On Aug 20, 8:52*am, "Chess One" wrote:

One remarkable fact of language acquisition I just read about is from
Hampton Sides, writing on Kit Carson. He says Carson had about 10 languages
which he spoke /very/ well, but was an illiterate! He could hardly read in
English. But he mastered 6 native languages, including the somewhat
universal Navajo.



What I find most interesting is how the Andes
mountains were moved northward, across
central America to where the Rockies used to
stand. Indeed, the multitude of "Andean"
languages is akin to the many tribes we stole
our country from-- each with its own unique
language. What did you say those were
called-- the many "Andean languages" you
spoke of? Or did you say? (Perhaps you are
stuck here, like those miners who could not
find a way to instruct aborigines to collect
only "yellow" rocks, because they had no
word for yellow and could not grasp it.)

I know what many folks must be thinking:
that the reason Dr. IMnes cannot name
these many "Andean languages" is because
they don't exist!

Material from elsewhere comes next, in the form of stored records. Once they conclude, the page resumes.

(* ===== verification/WtCalls.v ===== *)
(** * h3zero's calls are safe

    The rules of WtSafe.v put together: aiopquic_wt_path_callback on a session or a
    link, the server's callback and the connection callback, each defined and
    keeping the invariant [winv] from any state where h3zero may make the call. *)
From S2P Require Import Prelude Ring Store StreamBuf SpscRing EventChannel DgramBuf DgramTable.
From S2P Require Import StreamCtx WtState Bridge Alpn Callback World BridgeSafe StreamCb Runs.
From S2P Require Import WtProto WtSession WtPath WtTx WtBudget WtRun WtSpec WtSafe.

(** What h3zero may hand to a callback: no context, a session, or a link, which with its
    session and with the stream is in memory. *)
Definition handed (ctx st : Z) (w : world) : Prop :=
  ctx = 0 ∨
  match wt_objs (w_wt w) !! ctx with
  | Some (ObjLink k) => wl_session k = 0 ∨ alive (wl_session k) ctx (wl_sc k) st w
  | Some (ObjSession _) => alive ctx 0 0 st w
  | None => False
  end.

(** The events that deliver a stream's bytes come with the stream. *)
Definition delivers (event : path_event) : bool :=
  bool_decide (event = picohttp_callback_post_data) || bool_decide (event = picohttp_callback_post_fin).

Section path.
Context {ev : env} (Eok : env_ok ev) (Hok : h3_ok ev).
Context {x xd : Z -> Z} (X0 : ∀ p, 0 <= x p) (XD0 : ∀ p, 0 <= xd p).
Abbreviation sf := (safe (x := x) (xd := xd)).

(** [m] is defined and keeps the invariant; [n] events and [B] bytes at most. *)
Definition callable {A} (n B : Z) (m : M A) (g : ghost) (w : world) : Prop :=
  wp m (λ _ w', ∃ g', winv x xd g' w' ∧ wgrows n B g g') w.

Lemma safe_callable {A} n n' B P (m : M A) Q g w : sf n P m Q -> n <= n' -> 0 <= B ->
  winv x xd g w -> wt_room g n' -> P w -> callable n' B m g w.
Proof using Type.
  intros Hm Hn HB I Hr HP. eapply wp_mono.
  { apply (Hm g w I); [eapply wt_room_le; [done|lia]|done]. }
  intros a w' (g' & I' & G' & _). exists g'. split; [done|]. by eapply wgrows_mono.
Qed.

Section session.
Context (s l sc st : Z).
Abbreviation A := (alive s l sc st).

Lemma safe_post_datagram length data : sf 1 A (cb_post_datagram ev s length data) (λ _ _, True).
Proof using Eok.
  unfold cb_post_datagram. sbind; [apply safe_field|]. eapply safe_then_end; [lia|].
  by apply safe_announce.
Qed.

Lemma safe_stream_data cnx sid length data : st <> 0 ->
  sf 2 A (cb_stream_data ev s l cnx st sid length data) (λ _ _, True).
Proof using Eok Hok X0.
  intros Hst. unfold cb_stream_data.
  sbind; [by apply (safe_ensure_link Eok Hok); right|]. destruct a as [link first_touch]. cbn [fst].
  destruct (Z.eqb_spec link 0) as [Hz|Hz]; [by apply safe_le0, safe_end|].
  apply (safe_pre _ (λ w, ∃ sc', alive s link sc' st w)); [|by intros w H; apply H].
  apply safe_ex. intros sc'. by apply (safe_stream_data_on Eok X0 s link sc' st).
Qed.

Lemma safe_stream_fin cnx sid length data : st <> 0 ->
  sf 2 A (cb_stream_fin ev s l cnx st sid length data) (λ _ _, True).
Proof using Eok Hok X0.
  intros Hst. unfold cb_stream_fin.
  sbind; [by apply (safe_ensure_link Eok Hok); right|]. destruct a as [link first_touch]. cbn [fst].
  destruct (Z.eqb_spec link 0) as [Hz|Hz]; [by apply safe_le0, safe_end|].
  apply (safe_pre _ (λ w, ∃ sc', alive s link sc' st w)); [|by intros w H; apply H].
  apply safe_ex. intros sc'. by apply (safe_stream_fin_on Eok X0 s link sc' st).
Qed.

(** Every event but the pull, which the producer may race. *)
Lemma safe_switch race cnx bytes length data event sid is_control :
  event <> picohttp_callback_provide_data -> (delivers event = true -> st <> 0) ->
  sf 2 A (path_switch ev race s l cnx bytes length data event st sid is_control) (λ _ _, True).
Proof using Eok Hok X0 XD0.
  intros Hev Hst.
  assert (U : ∀ n (m : M Z), n <= 2 -> sf n A m (λ _ _, True) -> sf 2 A m (λ _ _, True)).
  { intros n m Hn Hm. by eapply safe_mono. }
  destruct event; cbn [path_switch]; try done; try (apply (U 0); [lia|apply safe_end]);
    try match goal with |- context [is_control] => destruct is_control end.
  - apply (U 1); [lia|]. by apply safe_connect_accepted.
  - by apply safe_connect_refused.
  - apply (U 1); [lia|]. by apply safe_drain.
  - apply (U 1); [lia|]. by apply safe_control_data.
  - apply safe_stream_data. by apply Hst.
  - apply (U 1); [lia|]. by apply safe_control_fin.
  - apply safe_stream_fin. by apply Hst.
  - apply (U 1); [lia|]. by apply safe_post_datagram.
  - apply (U 1); [lia|]. by apply safe_provide_datagram.
  - by apply safe_reset.
  - by apply safe_reset.
  - by apply safe_stop_sending.
  - by apply safe_stop_sending.
  - apply (U 1); [lia|]. by apply safe_deregister.
  - by apply safe_free.
  - by apply safe_free.
Qed.

(** With the pull: what the producer pushes meanwhile counts. *)
Lemma switch_callable race cnx bytes length data event sid is_control g w :
  (delivers event = true -> st <> 0) -> Forall (is_send x) race -> g_T g + run_bytes race < 2 ^ 64 ->
  winv x xd g w -> wt_room g 2 -> A w ->
  callable 2 (run_bytes race)
    (path_switch ev race s l cnx bytes length data event st sid is_control) g w.
Proof using Eok Hok X0 XD0.
  intros Hst Hrace HT I Hr HA. pose proof (run_bytes_nonneg race) as HB.
  destruct (decide (event = picohttp_callback_provide_data)) as [->|Hev].
  - eapply wp_mono; [apply (wp_provide_data Eok X0 s l sc st race sid bytes length g w I)|];
      try done; [eapply wt_room_le; [done|lia]|].
    intros b w' (g' & I' & G'). exists g'. split; [done|]. by eapply wgrows_mono.
  - by eapply safe_callable; [by apply safe_switch|..].
Qed.
End session.

Lemma callable_refl {B} n C (b : B) g w : 0 <= n -> 0 <= C -> winv x xd g w -> callable n C (ret b) g w.
Proof using Type.
  intros Hn HC I. eapply wp_ret. exists g. split; [done|]. by eapply wgrows_mono; [apply wgrows_refl|..].
Qed.

(** The path callback, on every event and whatever the context is. *)
Lemma path_callable race cnx bytes length data event st ctx g w :
  handed ctx st w -> (delivers event = true -> st <> 0) ->
  Forall (is_send x) race -> g_T g + run_bytes race < 2 ^ 64 ->
  winv x xd g w -> wt_room g 2 ->
  callable 2 (run_bytes race) (aiopquic_wt_path_callback ev race cnx bytes length data event st ctx) g w.
Proof using Eok Hok X0 XD0.
  intros Hc Hst Hrace HT I Hr. pose proof (run_bytes_nonneg race) as HB.
  unfold aiopquic_wt_path_callback, aiopquic_wt_ctx_resolve. apply wp_bind.
  destruct (Z.eqb_spec ctx 0) as [Hz|Hz]; [apply wp_ret; by apply callable_refl|].
  destruct Hc as [?|Hc]; [done|].
  assert (Hgo : ∀ s l sc, alive s l sc st w -> callable 2 (run_bytes race)
    (if s =? 0 then ret 0
     else
       control_id ← read_s s ws_control_stream_id;
       sid ← (if st =? 0 then ret 0 else read_st st hs_stream_id);
       path_switch ev race s l cnx bytes length data event st sid
         (negb (st =? 0) && (sid =? control_id))) g w).
  { intros s l sc HA. destruct (s =? 0); [by apply callable_refl|].
    pose proof HA as ((y & Ey & _) & _ & Hs). apply wp_bind. eexists _, w. split.
    { unfold read_s. by rewrite Ey. }
    apply wp_bind. destruct (Z.eqb_spec st 0) as [Hst0|Hst0].
    - apply wp_ret. by eapply switch_callable.
    - destruct (Hs Hst0) as [z Ez]. unfold sts in Ez. eexists _, w. split; [unfold read_st; by rewrite Ez|].
      by eapply switch_callable. }
  destruct (wt_objs (w_wt w) !! ctx) as [[k|k]|] eqn:Ec; [| |done].
  - eexists _, w. split; [by rewrite Ec|]. cbn beta iota. by eapply Hgo.
  - eexists _, w. split; [by rewrite Ec|]. cbn beta iota. destruct Hc as [Hk|Hk].
    + rewrite Hk. by apply callable_refl.
    + by eapply Hgo.
Qed.

(** ** The connection callback *)

Definition session_in (s : Z) (w : world) : Prop := ∃ y, wt_objs (w_wt w) !! s = Some (ObjSession y).

(** A fact that writing a session's fields keeps. *)
Class SessionStable (P : world -> Prop) : Prop :=
  session_stable : ∀ w s y y', wt_objs (w_wt w) !! s = Some (ObjSession y) -> P w ->
    P (set_objs (<[s := ObjSession y']> (wt_objs (w_wt w))) w).

#[export] Instance session_in_stable s : SessionStable (session_in s).
Proof using Type.
  intros w t y y' _ [z Ez]. unfold session_in. cbn. destruct (decide (s = t)) as [->|Hn].
  - exists y'. apply lookup_insert_eq.
  - exists z. by rewrite lookup_insert_ne.
Qed.
(** A fact about the WebTransport state alone. *)
Class OnWt (P : world -> Prop) : Prop := on_wt : ∀ w w', w_wt w' = w_wt w -> P w -> P w'.
#[export] Instance and_wt P Q : OnWt P -> OnWt Q -> OnWt (λ w, P w ∧ Q w).
Proof using Type. intros HP HQ w w' E [? ?]. split; [by eapply HP|by eapply HQ]. Qed.
#[export] Instance and_session P Q :
  SessionStable P -> SessionStable Q -> SessionStable (λ w, P w ∧ Q w).
Proof using Type. intros HP HQ w s y y' Ey [? ?]. split; [by eapply HP|by eapply HQ]. Qed.
#[export] Instance on_wt_framed P : OnWt P -> Framed P.
Proof using Type. intros HP w w' _. apply HP. Qed.
#[export] Instance session_in_wt s : OnWt (session_in s).
Proof using Type. intros w w' E. unfold session_in. by rewrite E. Qed.

(** The prefixes are in memory, and a session behind each of WebTransport. *)
Definition prefixes_live (ps : list Z) (w : world) : Prop :=
  Forall (λ p, ∃ z, hm_prefixes (wt_h3 (w_wt w)) !! p = Some z ∧
    (px_function_call z = FnWtPath -> session_in (px_function_ctx z) w)) ps.

#[export] Instance prefixes_stable ps : SessionStable (prefixes_live ps).
Proof using Type.
  intros w s y y' Ey H. eapply Forall_impl; [exact H|]. intros p (z & Ez & Hz). exists z.
  split; [done|]. intros Hf. by eapply session_in_stable, Hz.
Qed.
#[export] Instance prefixes_wt ps : OnWt (prefixes_live ps).
Proof using Type.
  intros w w' E H. eapply Forall_impl; [exact H|]. intros p Hp. unfold session_in in *. cbn in *.
  by rewrite E.
Qed.

(** Fields of a session but its datagram ring. *)
Lemma safe_write P s f : (∀ w, P w -> session_in s w) ->
  (∀ y, ws_dgram_ring (f y) = ws_dgram_ring y) ->
  (∀ w y, wt_objs (w_wt w) !! s = Some (ObjSession y) -> P w ->
     P (set_objs (<[s := ObjSession (f y)]> (wt_objs (w_wt w))) w)) ->
  sf 0 P (upd_s s f) (λ _, P).
Proof using Type.
  intros Hs Hf Hk g w I _ HP. destruct (Hs w HP) as [y Ey]. eexists tt, _. split.
  { unfold upd_s, mbind, M_bind, bind, read_s. rewrite Ey. done. }
  exists g. split; [|split; [apply wgrows_refl|by apply Hk]].
  unfold winv in *. change (res_of (set_objs _ w)) with (res_of w). cbn [w_wt set_objs w_set_wt wt_objs].
  eapply inv_ext; [| |exact I]; intros p; unfold with_links, with_rings; cbn;
    rewrite (objs_sum_update _ _ _ _ _ Ey); cbn; rewrite ?Hf; lia.
Qed.

Section cnx.
Context (P : world -> Prop) `{!OnWt P, !SessionStable P}.

Lemma safe_at {B} s (f : wt_session -> B) : (∀ w, P w -> session_in s w) ->
  sf 0 P (read_s s f) (λ _, P).
Proof using Type.
  intros Hs. apply safe_h3mem. intros w HP. destruct (Hs w HP) as [y Ey].
  unfold read_s. rewrite Ey. by eexists _, _.
Qed.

But that would be a grave
error; it is only a bashful reluctance to
display his quite vast -- to say the least --
knowledge in linguistics that holds our man
back; he is not one to boast, or make such
brazen displays of great intellect, unless
absolutely necessary. Indeed, one can
see the same attribute on any other forum,
such as for instance the Shakespeare
newsgroup, where Dr. IMnes did not wish
to attest to his great achievements in the
realms of chess, but had to have them
/dragged out of him/ by a very determined
Neil Brennen.


-- help bot





  #63  
Old August 21st 08, 02:42 PM posted to rec.games.chess.misc
Chess One[_2_]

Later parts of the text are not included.